──────── RECORDS SHOWN ────────

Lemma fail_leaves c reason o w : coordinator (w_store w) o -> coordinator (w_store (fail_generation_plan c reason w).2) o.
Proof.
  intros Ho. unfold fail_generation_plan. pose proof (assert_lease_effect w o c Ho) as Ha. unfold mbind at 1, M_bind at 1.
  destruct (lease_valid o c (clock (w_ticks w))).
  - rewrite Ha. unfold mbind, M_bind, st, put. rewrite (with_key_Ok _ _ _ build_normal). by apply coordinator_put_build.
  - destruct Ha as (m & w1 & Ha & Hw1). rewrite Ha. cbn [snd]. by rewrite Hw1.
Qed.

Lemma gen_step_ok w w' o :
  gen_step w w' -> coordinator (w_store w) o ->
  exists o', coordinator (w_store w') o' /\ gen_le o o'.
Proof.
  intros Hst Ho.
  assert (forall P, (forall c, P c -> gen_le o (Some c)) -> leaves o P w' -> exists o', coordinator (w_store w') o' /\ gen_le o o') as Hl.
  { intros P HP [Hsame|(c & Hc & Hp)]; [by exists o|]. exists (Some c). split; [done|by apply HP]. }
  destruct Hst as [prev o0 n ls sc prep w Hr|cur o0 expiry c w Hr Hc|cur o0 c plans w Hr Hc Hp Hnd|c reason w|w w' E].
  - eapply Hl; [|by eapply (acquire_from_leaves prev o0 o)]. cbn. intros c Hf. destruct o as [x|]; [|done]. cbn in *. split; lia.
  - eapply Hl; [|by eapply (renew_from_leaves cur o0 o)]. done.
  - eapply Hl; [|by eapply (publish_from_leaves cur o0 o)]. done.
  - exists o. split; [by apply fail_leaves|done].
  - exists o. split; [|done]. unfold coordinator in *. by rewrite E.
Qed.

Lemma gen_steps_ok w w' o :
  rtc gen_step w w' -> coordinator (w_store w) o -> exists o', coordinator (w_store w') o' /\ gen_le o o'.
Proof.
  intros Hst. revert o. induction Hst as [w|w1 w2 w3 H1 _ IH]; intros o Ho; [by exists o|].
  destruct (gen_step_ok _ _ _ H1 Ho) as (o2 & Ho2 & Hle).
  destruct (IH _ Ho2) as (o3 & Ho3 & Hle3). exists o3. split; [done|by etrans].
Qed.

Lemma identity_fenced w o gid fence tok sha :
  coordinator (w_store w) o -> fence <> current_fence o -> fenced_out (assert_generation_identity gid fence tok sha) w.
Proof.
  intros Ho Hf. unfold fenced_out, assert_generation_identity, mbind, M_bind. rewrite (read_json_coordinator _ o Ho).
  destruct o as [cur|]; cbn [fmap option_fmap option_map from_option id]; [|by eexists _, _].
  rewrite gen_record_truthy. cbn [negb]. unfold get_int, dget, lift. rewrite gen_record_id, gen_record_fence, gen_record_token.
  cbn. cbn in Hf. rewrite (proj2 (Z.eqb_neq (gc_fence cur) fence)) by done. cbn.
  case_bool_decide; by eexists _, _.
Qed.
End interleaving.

────────
──────── RECORDS SHOWN ────────

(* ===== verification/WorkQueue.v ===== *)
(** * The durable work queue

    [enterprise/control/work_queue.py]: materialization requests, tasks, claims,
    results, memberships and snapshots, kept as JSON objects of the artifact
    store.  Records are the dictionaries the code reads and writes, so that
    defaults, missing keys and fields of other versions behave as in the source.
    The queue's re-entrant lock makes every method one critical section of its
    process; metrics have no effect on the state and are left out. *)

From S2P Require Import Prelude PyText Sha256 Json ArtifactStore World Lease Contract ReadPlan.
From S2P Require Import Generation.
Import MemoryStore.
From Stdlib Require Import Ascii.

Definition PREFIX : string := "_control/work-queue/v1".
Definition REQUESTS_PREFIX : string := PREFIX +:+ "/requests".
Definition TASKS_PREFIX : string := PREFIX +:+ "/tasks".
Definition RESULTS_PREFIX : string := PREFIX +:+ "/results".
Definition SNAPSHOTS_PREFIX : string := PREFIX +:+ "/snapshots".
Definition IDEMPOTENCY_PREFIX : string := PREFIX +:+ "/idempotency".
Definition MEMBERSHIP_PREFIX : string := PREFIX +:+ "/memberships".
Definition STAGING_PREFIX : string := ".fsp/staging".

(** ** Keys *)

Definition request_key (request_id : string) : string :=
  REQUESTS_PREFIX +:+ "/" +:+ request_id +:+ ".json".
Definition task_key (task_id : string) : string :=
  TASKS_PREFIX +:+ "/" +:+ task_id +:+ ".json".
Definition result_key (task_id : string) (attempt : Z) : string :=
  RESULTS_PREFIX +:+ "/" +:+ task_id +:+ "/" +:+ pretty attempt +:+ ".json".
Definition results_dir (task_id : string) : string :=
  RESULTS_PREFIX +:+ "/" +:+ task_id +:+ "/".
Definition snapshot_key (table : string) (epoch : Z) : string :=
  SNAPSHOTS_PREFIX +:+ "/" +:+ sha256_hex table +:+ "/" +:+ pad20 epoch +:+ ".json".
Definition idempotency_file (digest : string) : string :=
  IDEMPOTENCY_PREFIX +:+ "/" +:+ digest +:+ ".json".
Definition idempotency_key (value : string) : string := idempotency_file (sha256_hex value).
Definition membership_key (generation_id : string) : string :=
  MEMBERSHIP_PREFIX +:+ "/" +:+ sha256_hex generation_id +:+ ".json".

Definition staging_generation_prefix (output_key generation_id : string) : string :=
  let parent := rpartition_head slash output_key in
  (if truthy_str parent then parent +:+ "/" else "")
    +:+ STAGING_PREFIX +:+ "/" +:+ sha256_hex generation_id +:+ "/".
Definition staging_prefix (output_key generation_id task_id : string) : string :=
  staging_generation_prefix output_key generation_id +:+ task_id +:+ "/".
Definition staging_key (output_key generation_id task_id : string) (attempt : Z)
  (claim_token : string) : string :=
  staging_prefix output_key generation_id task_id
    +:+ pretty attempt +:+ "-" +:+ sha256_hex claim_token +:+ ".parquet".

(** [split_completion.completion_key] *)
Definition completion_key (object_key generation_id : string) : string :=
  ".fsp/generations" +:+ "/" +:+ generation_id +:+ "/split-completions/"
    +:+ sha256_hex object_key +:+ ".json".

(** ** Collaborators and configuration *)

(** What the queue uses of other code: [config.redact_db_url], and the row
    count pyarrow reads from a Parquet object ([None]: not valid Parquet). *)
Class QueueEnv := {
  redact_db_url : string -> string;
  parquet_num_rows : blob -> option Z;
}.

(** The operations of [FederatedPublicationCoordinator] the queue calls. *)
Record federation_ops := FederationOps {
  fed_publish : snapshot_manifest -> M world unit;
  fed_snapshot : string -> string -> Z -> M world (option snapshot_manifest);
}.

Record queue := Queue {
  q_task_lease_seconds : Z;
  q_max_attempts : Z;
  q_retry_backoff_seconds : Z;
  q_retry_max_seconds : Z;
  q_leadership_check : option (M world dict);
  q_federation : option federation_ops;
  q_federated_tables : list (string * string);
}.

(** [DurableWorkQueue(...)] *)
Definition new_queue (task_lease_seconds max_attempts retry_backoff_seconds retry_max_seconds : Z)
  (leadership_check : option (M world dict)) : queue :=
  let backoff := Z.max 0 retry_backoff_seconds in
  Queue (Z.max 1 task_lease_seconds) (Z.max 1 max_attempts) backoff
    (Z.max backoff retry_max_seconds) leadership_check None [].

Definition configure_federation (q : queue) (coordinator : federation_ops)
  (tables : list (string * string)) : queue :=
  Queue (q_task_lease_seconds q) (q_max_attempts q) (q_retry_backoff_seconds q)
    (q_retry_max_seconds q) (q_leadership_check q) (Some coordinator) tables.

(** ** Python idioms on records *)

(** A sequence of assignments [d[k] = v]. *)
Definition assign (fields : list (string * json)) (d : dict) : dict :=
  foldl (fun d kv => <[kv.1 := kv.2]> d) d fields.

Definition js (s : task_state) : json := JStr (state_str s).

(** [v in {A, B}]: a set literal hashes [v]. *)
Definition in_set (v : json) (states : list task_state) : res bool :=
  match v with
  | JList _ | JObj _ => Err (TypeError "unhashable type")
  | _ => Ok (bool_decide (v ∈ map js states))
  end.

────────

▶ [YOUR ASSIGNMENT]
When you reach the line containing "intros Hst Ho." in the data above, start copying exactly, and stop after the line containing "Lemma identity_fenced w".

▶ [EXERCISE SOLUTION]
  intros Hst Ho.
  assert (forall P, (forall c, P c -> gen_le o (Some c)) -> leaves o P w' -> exists o', coordinator (w_store w') o' /\ gen_le o o') as Hl.
  { intros P HP [Hsame|(c & Hc & Hp)]; [by exists o|]. exists (Some c). split; [done|by apply HP]. }
  destruct Hst as [prev o0 n ls sc prep w Hr|cur o0 expiry c w Hr Hc|cur o0 c plans w Hr Hc Hp Hnd|c reason w|w w' E].
  - eapply Hl; [|by eapply (acquire_from_leaves prev o0 o)]. cbn. intros c Hf. destruct o as [x|]; [|done]. cbn in *. split; lia.
  - eapply Hl; [|by eapply (renew_from_leaves cur o0 o)]. done.
  - eapply Hl; [|by eapply (publish_from_leaves cur o0 o)]. done.
  - exists o. split; [by apply fail_leaves|done].
  - exists o. split; [|done]. unfold coordinator in *. by rewrite E.
Qed.

Lemma gen_steps_ok w w' o :
  rtc gen_step w w' -> coordinator (w_store w) o -> exists o', coordinator (w_store w') o' /\ gen_le o o'.
Proof.
  intros Hst. revert o. induction Hst as [w|w1 w2 w3 H1 _ IH]; intros o Ho; [by exists o|].
  destruct (gen_step_ok _ _ _ H1 Ho) as (o2 & Ho2 & Hle).
  destruct (IH _ Ho2) as (o3 & Ho3 & Hle3). exists o3. split; [done|by etrans].
Qed.

Lemma identity_fenced w o gid fence tok sha :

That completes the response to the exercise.